Let’s here what Andrew McAfee says about that:
The concept Enterprise 2.0 was firstly presented by Professor A.P.McAfee in 2006 when he suggested that the traditional tools for knowledge management are not enough for effective knowledge sharing and creation. He said that there are new technologies available which could significantly help in knowledge management and called them Enterprise 2.0. 
So Enterprise 2.0 brings Web 2.0 into the office. Web 2.0 means that World Wide Web is interacting with its users i.e. it enables the dialogue between web and the user and is hence less passive than previous Web 1.0. Web 2.0 shifts the focus from local to networks and it also increases the power of end-users. It also gives users the opportunity to create and share the content by themselves and it is also the tool for communication. Web 2.0 emphases the use of social networks for solving problems and manage information. 
Many of us know Web 2.0 via social network and media sites as well as video sharing and collaborative consumption sites. So Enterprise 2.0 integrates company’s intranet and extranet as well as business processes improving the collaboration between employees, management and customers. There are several different of tools for integrations as we can see below (Enterprise 2.0 tools). 

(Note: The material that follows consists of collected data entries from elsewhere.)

(* ===== verification/AgentApi.v ===== *)
(** * The agentic gateway endpoints ([src/src/api/agent.rs])

    The HTTP handlers over the gateway service: admission of the caller, then
    the service operation.  Token lookup, room membership and the appservice
    registry belong to other services and are the class [Accounts].  A request
    reads the clock when it is admitted ([auth_now]) and when it is served
    ([now], in seconds). *)

From S2P Require Import Prelude Bytes Store Core Json AgentPolicy AuditService AgentService.

Record RegistrationInfo := mkReg { reg_id : string; is_user_match : string → bool }.

(** [find_from_token] answers the user and the expiry of its token. *)
Class Accounts (R : Type) := {
  find_from_token : R → string → Result Error (string * option N);
  is_joined : R → string → string → bool;
  find_from_access_token : R → string → Result Error RegistrationInfo;
}.

Local Notation "'let!' x := m 'in' k" := (m_bind m (λ x, k))
  (at level 10, x pattern, m at level 200, k at level 200).

Section api.
Context {B R : Type} `{KvBackend B} `{Sha256} `{JsonCodec} `{Rooms R} `{Accounts R}.
Local Abbreviation M := (M (B := B) (R := R)).

Definition forbidden {A} (msg : string) : M A := m_lift (Err (Request Forbidden msg)).

Definition authenticate_member (token room_id : string) (auth_now : N) : M string := λ st,
  (let! p := m_lift (map_err (λ _, Request MissingToken "Invalid access token.")
                      (find_from_token (rooms st) token)) in
   let '(agent, expires_at) := p in
   if default false ((λ expiry, (expiry <=? auth_now)%N) <$> expires_at) then
     m_lift (Err (Request MissingToken "Access token has expired."))
   else if negb (is_joined (rooms st) agent room_id) then
     forbidden "Agent is not joined to the target room."
   else m_ret agent) st.

Definition authenticate_agent (token room_id : string) (auth_now : N) : M string :=
  let! agent := authenticate_member token room_id auth_now in
  let! present := is_provisioned agent in
  if negb present then forbidden "Caller is not a provisioned agent." else m_ret agent.

Definition authorize_appservice (token user_id : string) : M RegistrationInfo := λ st,
  (let! info := m_lift (map_err (λ _, Request Forbidden "A valid appservice token is required.")
                  (find_from_access_token (rooms st) token)) in
   if negb (is_user_match info user_id) then
     forbidden "Agent id is outside the appservice's namespace."
   else m_ret info) st.

Definition mcp_gateway_route (room_id token : string) (request : Value) (auth_now now : N) : M Value :=
  let! agent := authenticate_agent token room_id auth_now in
  let! response := handle_mcp_request agent room_id request now in
  match response with
  | Some v => m_ret v
  | None => m_lift (Err (invalid "Unsupported MCP method."))
  end.

Definition opt_str (s : option string) : Value := match s with Some s => Str s | None => Null end.

Definition provision_route (user_id token signing_key : string) (name : option string) : M Value :=
  let! info := authorize_appservice token user_id in
  let! p := provision_agent user_id (reg_id info) signing_key name in
  m_ret (obj [("agent_id", Str (agent_id p)); ("operator", Str (operator p));
              ("display_name", opt_str (display_name p))]).

Definition get_profile_route (user_id token : string) : M Value :=
  let! _ := authorize_appservice token user_id in
  let! p := agent_profile user_id in
  match p with
  | Some p => m_ret (profile_to_content p)
  | None => m_lift (Err (Request NotFound "No such provisioned agent."))
  end.

Definition revoke_route (user_id token : string) : M Value :=
  let! _ := authorize_appservice token user_id in
  let! deprovisioned := deprovision_agent user_id in
  m_ret (obj [("deprovisioned", Bool deprovisioned)]).

Definition approval_route (room_id token id : string) (ok : bool) (why : option string) (auth_now : N) :
    M Value :=
  let! rev := authenticate_member token room_id auth_now in
  if is_agent rev then
    forbidden "Tool-call approval is human-in-the-loop; agent identities cannot approve."
  else
    let! event_id := record_approval rev room_id id ok why in
    m_ret (obj [("event_id", Str event_id)]).

Definition tool_result_route (room_id token : string) (c : Value) (auth_now : N) : M Value :=
  let! agent := authenticate_agent token room_id auth_now in
  let! event_id := ingest_tool_result agent room_id c in
  m_ret (obj [("event_id", Str event_id)]).

Definition get_grant_route (room_id token : string) (auth_now : N) : M Value :=
  let! _ := authenticate_member token room_id auth_now in
  (λ st, (Ok (grant_to_content (grant_for st room_id)), st)).

Definition quota_content (q : ToolQuota) : Value :=
  obj [("tool", Str (q_tool q)); ("max", json_u64 (q_max q)); ("used", json_u64 (q_used q));
       ("remaining", json_u64 (q_remaining q)); ("window_secs", json_u64 (q_window_secs q));
       ("resets_in_secs", json_u64 (q_resets_in_secs q))].

Definition get_quota_route (room_id token : string) (auth_now now : N) : M Value :=
  let! agent := authenticate_agent token room_id auth_now in
  let! qs := quota agent room_id now in
  m_ret (obj [("quota", Array (quota_content <$> qs))]).
End api.

(** ** Lemmas *)

Section admission.
Context {B R : Type} `{KvContract B} `{Sha256} `{JsonCodec} `{Rooms R} `{Accounts R}.
Implicit Types (st : AgentState B R).

(** [token] is a live token of a user joined to the room. *)
Definition member st (token room_id : string) (auth_now : N) (user : string) : Prop :=
  ∃ expires_at, find_from_token (rooms st) token = Ok (user, expires_at)
    ∧ (∀ expiry, expires_at = Some expiry → (auth_now < expiry)%N)
    ∧ is_joined (rooms st) user room_id = true.

(** [token] identifies an appservice whose namespace holds [user_id]. *)
Definition owner st (token user_id : string) (info : RegistrationInfo) : Prop :=
  find_from_access_token (rooms st) token = Ok info ∧ is_user_match info user_id = true.

Definition provisioned st (user : string) : Prop :=
  is_Some (kv_view (store (audit st)) AgentRegistry !! user).

(** [m] changes nothing and answers only a value satisfying [P]. *)
Definition admits {A} st (m : M (B := B) (R := R) A) (P : A → Prop) : Prop :=
  (m st).2 = st ∧ ∀ x, (m st).1 = Ok x → P x.

Lemma member_admits st token room now :
  admits st (authenticate_member token room now) (member st token room now).
Proof.
  unfold admits, authenticate_member, member, m_bind, m_lift, forbidden, m_ret.
  destruct (find_from_token (rooms st) token) as [[u ex]|e]; simpl; [|done].
  destruct ex as [ex|]; simpl.
  - destruct (N.leb_spec ex now); simpl; [done|]. destruct (is_joined _ u room) eqn:Ej; simpl; [|done].
    split; [done|]. intros x [= <-]. exists (Some ex). naive_solver.
  - destruct (is_joined _ u room) eqn:Ej; simpl; [|done]. split; [done|]. intros x [= <-]. by exists None.
Qed.

Lemma agent_admits st token room now :
  kv_ok (store (audit st)) →
  admits st (authenticate_agent token room now) (λ u, member st token room now u ∧ provisioned st u).
Proof.
  intros Hok. destruct (member_admits st token room now) as [Hs Hm].
  unfold admits, authenticate_agent, m_bind, m_lift, forbidden, m_ret, is_provisioned.
  destruct (authenticate_member token room now st) as [[u|e] st1]; simpl in *; subst st1; [|done].
  destruct (dyn_contains _ _ _) as [p|] eqn:E; simpl; [|done].
  apply dyn_contains_sound in E as ->; [|done]. case_bool_decide; simpl; [|done].
  split; [done|]. intros x [= <-]. split; [by apply Hm|done].
Qed.

Lemma owner_admits st token user : admits st (authorize_appservice token user) (owner st token user).
Proof.
  unfold admits, authorize_appservice, owner, m_bind, m_lift, forbidden, m_ret.
  destruct (find_from_access_token (rooms st) token) as [i|e]; simpl; [|done].
  destruct (is_user_match i user) eqn:Em; simpl; [|done]. split; [done|]. by intros x [= <-].
Qed.

(** A handler that starts with an admission check runs its body for an
    admitted caller, or fails and changes nothing. *)
Lemma admits_bind {A C} st (m : M A) (k : A → M C) P r st' :
  admits st m P → m_bind m k st = (r, st') →
  (∃ x, P x ∧ k x st = (r, st')) ∨ ((∃ e, r = Err e) ∧ st' = st).
Proof.
  intros [Hs Hm]. unfold m_bind. destruct (m st) as [[x|e] st1]; simpl in *; subst st1; [by eauto|].
  intros [= <- <-]. eauto.
Qed.
End admission.

Section admission_properties.
Context {B R : Type} `{KvContract B} `{Sha256} `{JsonCodec} `{Rooms R} `{Accounts R}.
Implicit Types (st : AgentState B R).

(** The endpoint answered, or changed something. *)
Definition acted {A} (m : M (B := B) (R := R) A) st : Prop :=
  (m st).2 ≠ st ∨ ∃ v, (m st).1 = Ok v.

Lemma acted_admitted {A C} st (m : M A) (k : A → M C) P :
  admits st m P → acted (m_bind m k) st → ∃ x, P x ∧ acted (k x) st.
Proof.
  intros Ha Hact. destruct (m_bind m k st) as [r st'] eqn:E.
  destruct (admits_bind st m k P r st' Ha E) as [(x & HP & Ek)|[[e ->] ->]].
  - exists x. split; [done|]. unfold acted in *. by rewrite E in Hact; rewrite Ek.
  - unfold acted in Hact. rewrite E in Hact. simpl in Hact. naive_solver.
Qed.
End admission_properties.

(** ** Properties *)

(** Admission: an endpoint answers or changes anything only for an admitted
    caller.  The action endpoints require a live token of a joined, provisioned
    agent; approval requires a joined member outside the agent namespace;
    provisioning and revocation require an appservice whose namespace holds
    the agent. *)
Theorem endpoints_admission {B R} `{KvContract B} `{Sha256} `{JsonCodec} `{Rooms R} `{Accounts R}
    (st : AgentState B R) (room token user id key : string) (v : Value) (ok : bool)
    (why name : option string) (auth_now now : N) :
  kv_ok (store (audit st)) →
  (acted (mcp_gateway_route room token v auth_now now) st ∨ acted (tool_result_route room token v auth_now) st
     ∨ acted (get_quota_route room token auth_now now) st →
   ∃ agent, member st token room auth_now agent ∧ provisioned st agent)
  ∧ (acted (approval_route room token id ok why auth_now) st →
     ∃ rev, member st token room auth_now rev ∧ is_agent rev = false)
  ∧ (acted (get_grant_route room token auth_now) st → ∃ u, member st token room auth_now u)
  ∧ (acted (provision_route user token key name) st ∨ acted (revoke_route user token) st
       ∨ acted (get_profile_route user token) st →
     ∃ info, owner st token user info).
Proof.
  intros Hok. split_and!.
  - intros [Ha|[Ha|Ha]];
      (eapply acted_admitted in Ha; [|by apply agent_admits]); destruct Ha as (x & Hx & _); by exists x.
  - intros Ha. eapply acted_admitted in Ha; [|by apply member_admits]. destruct Ha as (x & Hx & Ha).
    exists x. split; [done|]. destruct (is_agent x); [|done].
    unfold acted, forbidden, m_lift in Ha. simpl in Ha. naive_solver.
  - intros Ha. eapply acted_admitted in Ha; [|by apply member_admits]. destruct Ha as (x & Hx & _). by exists x.
  - intros [Ha|[Ha|Ha]];
      (eapply acted_admitted in Ha; [|by apply owner_admits]); destruct Ha as (x & Hx & _); by exists x.
Qed.

Import ToySha AgentFixture.

(** Tokens are user ids, everybody has joined, and there is no appservice. *)
#[local] Instance demo_accounts : Accounts (list (string * PduBuilder)) := {|
  find_from_token := λ _ token, Ok (token, Some 50%N);
  is_joined := λ _ _ _, true;
  find_from_access_token := λ _ _, Err (ErrMsg "unknown token");
|}.

Lemma endpoints_admission_witness :
  ∃ rev, member demo "@u:a.org" "!r:a.org" 10 rev ∧ is_agent rev = false.
Proof.
  refine (proj1 (proj2 (endpoints_admission demo "!r:a.org" "@u:a.org" "" "1" "" Null true None None 10 10 _)) _).
  - reflexivity.
  - right. eexists. vm_compute. reflexivity.
Defined.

In overall Enterprise 2.0 shows how social media tools are used for enhancing the knowledge sharing in companies, between different companies and also between customers and stakeholders. Hence Enterprise 2.0 could be seen as a platform which makes knowledge visible requiring that the content of the knowledge information has to be searchable, linkable and changes should be traceable. Also one has to be able to classify the content. 
Knowledge could be tacit or explicit, as we all know. The explicit knowledge can be seen as a visible, such is reports and documents but tacit knowledge is something that exists in people’s minds. So it is much easier to share explicit than tacit knowledge. But it is just the social media software tools that could help people to communicate, create information together and to share their tacit knowledge. 
Enterprise 2.0 tools
Although the tools are discussed more detailed in blog pages ‘Social media tools’ and ‘Web 2.0 technologies’ here the main tools for Enterprise 2.0 are presented and especially how they are used in the company environment.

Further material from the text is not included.